PROBLEM STATEMENT: From the listing below, retype exactly the line holding "logoUrl : option string;", the line holding "(* fetch(url) *)", and the lines between them; skip everything else.

◇ ◇ ◇ ◇

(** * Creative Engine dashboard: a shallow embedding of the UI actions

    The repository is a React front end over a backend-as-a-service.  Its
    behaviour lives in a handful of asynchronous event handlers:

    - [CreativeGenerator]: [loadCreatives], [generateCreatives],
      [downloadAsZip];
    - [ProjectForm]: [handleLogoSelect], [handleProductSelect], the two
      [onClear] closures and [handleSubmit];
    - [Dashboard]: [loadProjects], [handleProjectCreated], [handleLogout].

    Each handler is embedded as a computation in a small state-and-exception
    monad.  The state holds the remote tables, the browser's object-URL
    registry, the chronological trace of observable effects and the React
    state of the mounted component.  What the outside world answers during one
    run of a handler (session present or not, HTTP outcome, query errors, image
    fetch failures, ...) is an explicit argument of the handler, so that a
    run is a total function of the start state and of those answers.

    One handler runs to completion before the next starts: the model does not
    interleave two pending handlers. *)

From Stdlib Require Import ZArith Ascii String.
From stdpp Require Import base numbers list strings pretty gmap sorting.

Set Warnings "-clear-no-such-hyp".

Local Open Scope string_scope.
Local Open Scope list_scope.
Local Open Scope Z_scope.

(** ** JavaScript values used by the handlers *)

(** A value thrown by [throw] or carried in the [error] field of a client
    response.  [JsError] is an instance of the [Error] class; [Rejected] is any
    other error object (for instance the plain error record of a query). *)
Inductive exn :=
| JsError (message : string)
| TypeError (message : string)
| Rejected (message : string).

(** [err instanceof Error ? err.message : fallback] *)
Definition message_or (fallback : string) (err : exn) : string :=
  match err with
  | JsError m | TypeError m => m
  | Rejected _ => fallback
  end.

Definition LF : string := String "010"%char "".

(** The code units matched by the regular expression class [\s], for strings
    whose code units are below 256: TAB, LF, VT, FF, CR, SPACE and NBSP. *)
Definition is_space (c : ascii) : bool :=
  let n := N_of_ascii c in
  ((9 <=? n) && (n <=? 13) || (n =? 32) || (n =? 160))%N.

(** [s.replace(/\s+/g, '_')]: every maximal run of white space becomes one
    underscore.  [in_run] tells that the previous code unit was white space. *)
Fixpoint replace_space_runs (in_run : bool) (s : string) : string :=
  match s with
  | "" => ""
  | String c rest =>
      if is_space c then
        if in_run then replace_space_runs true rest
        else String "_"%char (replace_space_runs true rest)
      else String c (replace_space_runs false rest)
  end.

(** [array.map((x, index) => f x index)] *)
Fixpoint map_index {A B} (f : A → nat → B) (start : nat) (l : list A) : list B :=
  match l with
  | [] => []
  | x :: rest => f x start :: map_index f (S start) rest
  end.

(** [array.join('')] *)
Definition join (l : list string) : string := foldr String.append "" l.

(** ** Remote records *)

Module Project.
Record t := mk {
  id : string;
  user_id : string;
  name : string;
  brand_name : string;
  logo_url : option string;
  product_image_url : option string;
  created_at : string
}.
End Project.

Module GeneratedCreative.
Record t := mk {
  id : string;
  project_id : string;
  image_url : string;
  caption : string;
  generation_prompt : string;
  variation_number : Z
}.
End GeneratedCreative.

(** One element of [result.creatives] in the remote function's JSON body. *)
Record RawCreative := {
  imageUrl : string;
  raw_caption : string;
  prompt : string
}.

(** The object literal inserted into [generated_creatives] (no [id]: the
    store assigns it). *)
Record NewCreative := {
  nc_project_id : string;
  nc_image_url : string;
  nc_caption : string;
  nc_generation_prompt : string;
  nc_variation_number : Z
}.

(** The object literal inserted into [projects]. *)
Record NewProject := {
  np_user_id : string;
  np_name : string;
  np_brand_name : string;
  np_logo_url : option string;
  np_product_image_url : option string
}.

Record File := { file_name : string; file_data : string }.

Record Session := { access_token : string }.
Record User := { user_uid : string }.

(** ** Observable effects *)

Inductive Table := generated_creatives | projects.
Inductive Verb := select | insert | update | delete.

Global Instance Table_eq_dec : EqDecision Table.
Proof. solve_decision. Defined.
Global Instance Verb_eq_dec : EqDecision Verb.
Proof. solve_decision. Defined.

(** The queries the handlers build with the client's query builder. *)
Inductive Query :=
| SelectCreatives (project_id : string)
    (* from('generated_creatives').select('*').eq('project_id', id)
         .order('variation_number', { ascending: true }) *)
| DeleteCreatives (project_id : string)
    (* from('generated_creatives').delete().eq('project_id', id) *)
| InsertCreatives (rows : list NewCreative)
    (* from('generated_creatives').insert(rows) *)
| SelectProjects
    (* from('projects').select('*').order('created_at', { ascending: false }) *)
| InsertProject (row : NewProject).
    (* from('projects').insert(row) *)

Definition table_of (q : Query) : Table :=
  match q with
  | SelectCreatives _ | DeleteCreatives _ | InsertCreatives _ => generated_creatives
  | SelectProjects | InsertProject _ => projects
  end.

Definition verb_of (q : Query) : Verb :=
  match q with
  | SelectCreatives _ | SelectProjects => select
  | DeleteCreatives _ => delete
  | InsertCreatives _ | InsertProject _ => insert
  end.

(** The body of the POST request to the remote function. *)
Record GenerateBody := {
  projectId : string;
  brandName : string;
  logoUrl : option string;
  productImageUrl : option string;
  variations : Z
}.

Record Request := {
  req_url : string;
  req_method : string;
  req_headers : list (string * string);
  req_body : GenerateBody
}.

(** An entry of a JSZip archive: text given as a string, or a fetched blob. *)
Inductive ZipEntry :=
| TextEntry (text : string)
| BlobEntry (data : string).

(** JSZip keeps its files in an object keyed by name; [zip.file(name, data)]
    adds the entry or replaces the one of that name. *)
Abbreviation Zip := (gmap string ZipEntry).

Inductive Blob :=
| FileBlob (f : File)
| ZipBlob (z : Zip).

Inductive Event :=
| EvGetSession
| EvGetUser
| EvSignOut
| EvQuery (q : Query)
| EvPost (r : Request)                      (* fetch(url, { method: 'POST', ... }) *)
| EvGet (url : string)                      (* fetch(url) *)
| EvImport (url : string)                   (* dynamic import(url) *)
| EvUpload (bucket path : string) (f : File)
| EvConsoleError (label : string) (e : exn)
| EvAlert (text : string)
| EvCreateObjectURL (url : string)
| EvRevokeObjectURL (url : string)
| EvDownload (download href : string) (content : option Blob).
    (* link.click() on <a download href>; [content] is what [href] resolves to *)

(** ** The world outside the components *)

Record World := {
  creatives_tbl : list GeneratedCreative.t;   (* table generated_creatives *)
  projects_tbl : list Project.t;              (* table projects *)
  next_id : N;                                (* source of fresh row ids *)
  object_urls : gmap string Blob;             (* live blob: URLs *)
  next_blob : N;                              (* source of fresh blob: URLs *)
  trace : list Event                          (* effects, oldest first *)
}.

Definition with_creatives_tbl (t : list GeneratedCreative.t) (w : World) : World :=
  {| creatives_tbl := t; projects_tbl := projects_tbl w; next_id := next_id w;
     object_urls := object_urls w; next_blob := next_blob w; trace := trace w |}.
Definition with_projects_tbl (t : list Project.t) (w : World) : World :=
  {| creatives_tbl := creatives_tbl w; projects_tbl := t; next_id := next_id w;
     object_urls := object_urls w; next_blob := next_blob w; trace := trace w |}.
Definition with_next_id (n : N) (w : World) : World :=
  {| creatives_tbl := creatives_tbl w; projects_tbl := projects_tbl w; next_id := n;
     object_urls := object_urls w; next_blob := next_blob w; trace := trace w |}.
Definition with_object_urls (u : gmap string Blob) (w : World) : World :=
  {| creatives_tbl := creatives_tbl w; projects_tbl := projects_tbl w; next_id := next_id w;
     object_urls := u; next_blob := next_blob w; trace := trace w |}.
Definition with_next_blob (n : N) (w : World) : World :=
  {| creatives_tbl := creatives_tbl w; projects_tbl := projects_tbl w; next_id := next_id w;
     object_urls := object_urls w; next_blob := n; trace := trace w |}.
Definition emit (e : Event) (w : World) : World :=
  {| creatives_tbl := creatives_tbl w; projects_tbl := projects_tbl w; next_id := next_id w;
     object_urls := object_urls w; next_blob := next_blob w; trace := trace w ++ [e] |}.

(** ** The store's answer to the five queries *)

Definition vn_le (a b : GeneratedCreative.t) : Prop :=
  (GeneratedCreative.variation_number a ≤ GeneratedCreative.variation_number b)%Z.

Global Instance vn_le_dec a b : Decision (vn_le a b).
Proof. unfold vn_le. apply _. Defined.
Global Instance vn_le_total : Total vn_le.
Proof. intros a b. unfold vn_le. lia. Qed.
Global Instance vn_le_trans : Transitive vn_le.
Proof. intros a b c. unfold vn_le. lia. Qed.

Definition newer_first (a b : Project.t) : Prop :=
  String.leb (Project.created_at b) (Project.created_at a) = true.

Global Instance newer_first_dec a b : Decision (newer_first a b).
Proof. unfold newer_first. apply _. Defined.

◇ ◇ ◇ ◇

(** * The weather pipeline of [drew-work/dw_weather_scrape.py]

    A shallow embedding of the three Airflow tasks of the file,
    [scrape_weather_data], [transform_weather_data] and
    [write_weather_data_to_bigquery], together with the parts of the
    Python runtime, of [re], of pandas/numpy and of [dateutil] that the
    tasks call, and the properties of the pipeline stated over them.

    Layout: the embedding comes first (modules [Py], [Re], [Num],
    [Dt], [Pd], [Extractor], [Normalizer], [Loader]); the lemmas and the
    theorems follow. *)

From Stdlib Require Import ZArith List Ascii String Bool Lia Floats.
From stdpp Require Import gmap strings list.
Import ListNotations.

◇ ◇ ◇ ◇

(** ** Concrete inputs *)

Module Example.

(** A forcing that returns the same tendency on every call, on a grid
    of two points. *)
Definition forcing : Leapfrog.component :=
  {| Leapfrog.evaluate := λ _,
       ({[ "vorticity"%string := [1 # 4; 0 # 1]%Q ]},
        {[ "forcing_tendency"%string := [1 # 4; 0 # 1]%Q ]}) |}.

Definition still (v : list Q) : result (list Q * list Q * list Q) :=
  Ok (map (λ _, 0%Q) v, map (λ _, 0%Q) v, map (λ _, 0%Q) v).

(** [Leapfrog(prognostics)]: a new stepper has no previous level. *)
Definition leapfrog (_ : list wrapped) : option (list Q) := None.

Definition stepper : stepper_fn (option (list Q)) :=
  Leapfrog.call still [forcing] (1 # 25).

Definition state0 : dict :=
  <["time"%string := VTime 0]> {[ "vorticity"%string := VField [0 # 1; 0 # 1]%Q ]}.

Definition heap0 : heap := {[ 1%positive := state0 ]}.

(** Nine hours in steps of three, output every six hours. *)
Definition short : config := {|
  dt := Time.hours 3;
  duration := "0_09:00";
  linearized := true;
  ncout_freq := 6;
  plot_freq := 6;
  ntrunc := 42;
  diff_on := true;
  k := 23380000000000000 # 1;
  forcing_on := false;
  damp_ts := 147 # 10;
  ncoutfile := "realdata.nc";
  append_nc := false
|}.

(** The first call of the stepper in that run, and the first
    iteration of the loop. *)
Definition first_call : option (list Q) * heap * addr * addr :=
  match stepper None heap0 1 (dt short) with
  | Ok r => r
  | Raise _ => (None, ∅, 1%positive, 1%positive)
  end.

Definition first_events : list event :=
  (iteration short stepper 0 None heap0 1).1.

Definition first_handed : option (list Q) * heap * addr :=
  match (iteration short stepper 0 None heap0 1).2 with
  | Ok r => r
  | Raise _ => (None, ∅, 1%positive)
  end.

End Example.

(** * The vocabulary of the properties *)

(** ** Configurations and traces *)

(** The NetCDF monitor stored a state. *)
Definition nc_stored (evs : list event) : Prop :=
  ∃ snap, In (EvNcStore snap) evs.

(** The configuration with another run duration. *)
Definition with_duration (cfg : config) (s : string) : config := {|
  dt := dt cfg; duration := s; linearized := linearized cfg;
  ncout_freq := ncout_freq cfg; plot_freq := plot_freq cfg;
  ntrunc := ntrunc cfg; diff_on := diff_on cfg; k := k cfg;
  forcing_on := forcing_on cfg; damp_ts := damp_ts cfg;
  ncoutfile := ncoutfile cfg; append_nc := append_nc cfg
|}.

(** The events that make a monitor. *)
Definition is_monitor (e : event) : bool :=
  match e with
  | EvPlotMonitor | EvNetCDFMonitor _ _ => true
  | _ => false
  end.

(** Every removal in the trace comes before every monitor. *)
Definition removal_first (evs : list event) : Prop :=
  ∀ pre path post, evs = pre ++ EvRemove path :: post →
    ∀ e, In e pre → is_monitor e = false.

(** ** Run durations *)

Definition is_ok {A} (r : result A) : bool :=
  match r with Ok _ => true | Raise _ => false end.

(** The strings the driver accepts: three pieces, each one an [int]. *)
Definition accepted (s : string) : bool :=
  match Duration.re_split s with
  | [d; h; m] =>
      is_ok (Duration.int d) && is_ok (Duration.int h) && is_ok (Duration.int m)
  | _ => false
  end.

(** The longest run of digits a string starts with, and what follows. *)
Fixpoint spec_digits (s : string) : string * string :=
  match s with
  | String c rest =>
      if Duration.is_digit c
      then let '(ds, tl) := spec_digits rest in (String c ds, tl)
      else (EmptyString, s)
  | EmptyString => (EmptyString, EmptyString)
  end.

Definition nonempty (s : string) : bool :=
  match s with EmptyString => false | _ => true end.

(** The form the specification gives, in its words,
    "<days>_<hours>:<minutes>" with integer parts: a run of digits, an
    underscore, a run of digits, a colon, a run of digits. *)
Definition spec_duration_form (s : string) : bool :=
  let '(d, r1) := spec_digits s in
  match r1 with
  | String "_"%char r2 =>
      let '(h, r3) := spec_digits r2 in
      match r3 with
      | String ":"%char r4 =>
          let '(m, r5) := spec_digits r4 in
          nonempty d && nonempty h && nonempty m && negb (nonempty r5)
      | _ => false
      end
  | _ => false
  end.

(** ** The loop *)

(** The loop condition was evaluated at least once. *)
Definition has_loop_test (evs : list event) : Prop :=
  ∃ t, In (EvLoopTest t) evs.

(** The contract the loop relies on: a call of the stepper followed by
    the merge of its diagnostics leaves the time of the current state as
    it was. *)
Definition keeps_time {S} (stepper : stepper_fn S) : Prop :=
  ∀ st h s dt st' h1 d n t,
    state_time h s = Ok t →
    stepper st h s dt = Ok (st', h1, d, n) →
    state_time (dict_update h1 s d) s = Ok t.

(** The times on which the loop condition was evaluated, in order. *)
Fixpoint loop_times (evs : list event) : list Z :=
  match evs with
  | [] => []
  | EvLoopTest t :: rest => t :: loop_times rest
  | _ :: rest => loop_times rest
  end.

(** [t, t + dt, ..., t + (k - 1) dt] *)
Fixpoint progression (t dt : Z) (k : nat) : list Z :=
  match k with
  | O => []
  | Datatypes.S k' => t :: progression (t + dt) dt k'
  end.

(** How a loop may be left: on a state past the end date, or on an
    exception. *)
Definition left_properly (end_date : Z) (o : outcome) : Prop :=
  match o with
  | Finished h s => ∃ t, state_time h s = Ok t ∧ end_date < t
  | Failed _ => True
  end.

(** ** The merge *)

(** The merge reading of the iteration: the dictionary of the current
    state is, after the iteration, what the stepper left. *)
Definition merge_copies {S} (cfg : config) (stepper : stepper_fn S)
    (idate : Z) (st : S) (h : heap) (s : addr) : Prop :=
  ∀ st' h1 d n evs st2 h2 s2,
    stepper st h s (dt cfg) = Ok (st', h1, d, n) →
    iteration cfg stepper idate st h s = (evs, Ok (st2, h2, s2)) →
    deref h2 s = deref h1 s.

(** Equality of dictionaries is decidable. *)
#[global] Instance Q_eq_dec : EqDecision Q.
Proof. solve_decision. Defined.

◇ ◇ ◇ ◇

RESPONSE BELOW:
  logoUrl : option string;
  productImageUrl : option string;
  variations : Z
}.

Record Request := {
  req_url : string;
  req_method : string;
  req_headers : list (string * string);
  req_body : GenerateBody
}.

(** An entry of a JSZip archive: text given as a string, or a fetched blob. *)
Inductive ZipEntry :=
| TextEntry (text : string)
| BlobEntry (data : string).

(** JSZip keeps its files in an object keyed by name; [zip.file(name, data)]
    adds the entry or replaces the one of that name. *)
Abbreviation Zip := (gmap string ZipEntry).

Inductive Blob :=
| FileBlob (f : File)
| ZipBlob (z : Zip).

Inductive Event :=
| EvGetSession
| EvGetUser
| EvSignOut
| EvQuery (q : Query)
| EvPost (r : Request)                      (* fetch(url, { method: 'POST', ... }) *)
| EvGet (url : string)                      (* fetch(url) *)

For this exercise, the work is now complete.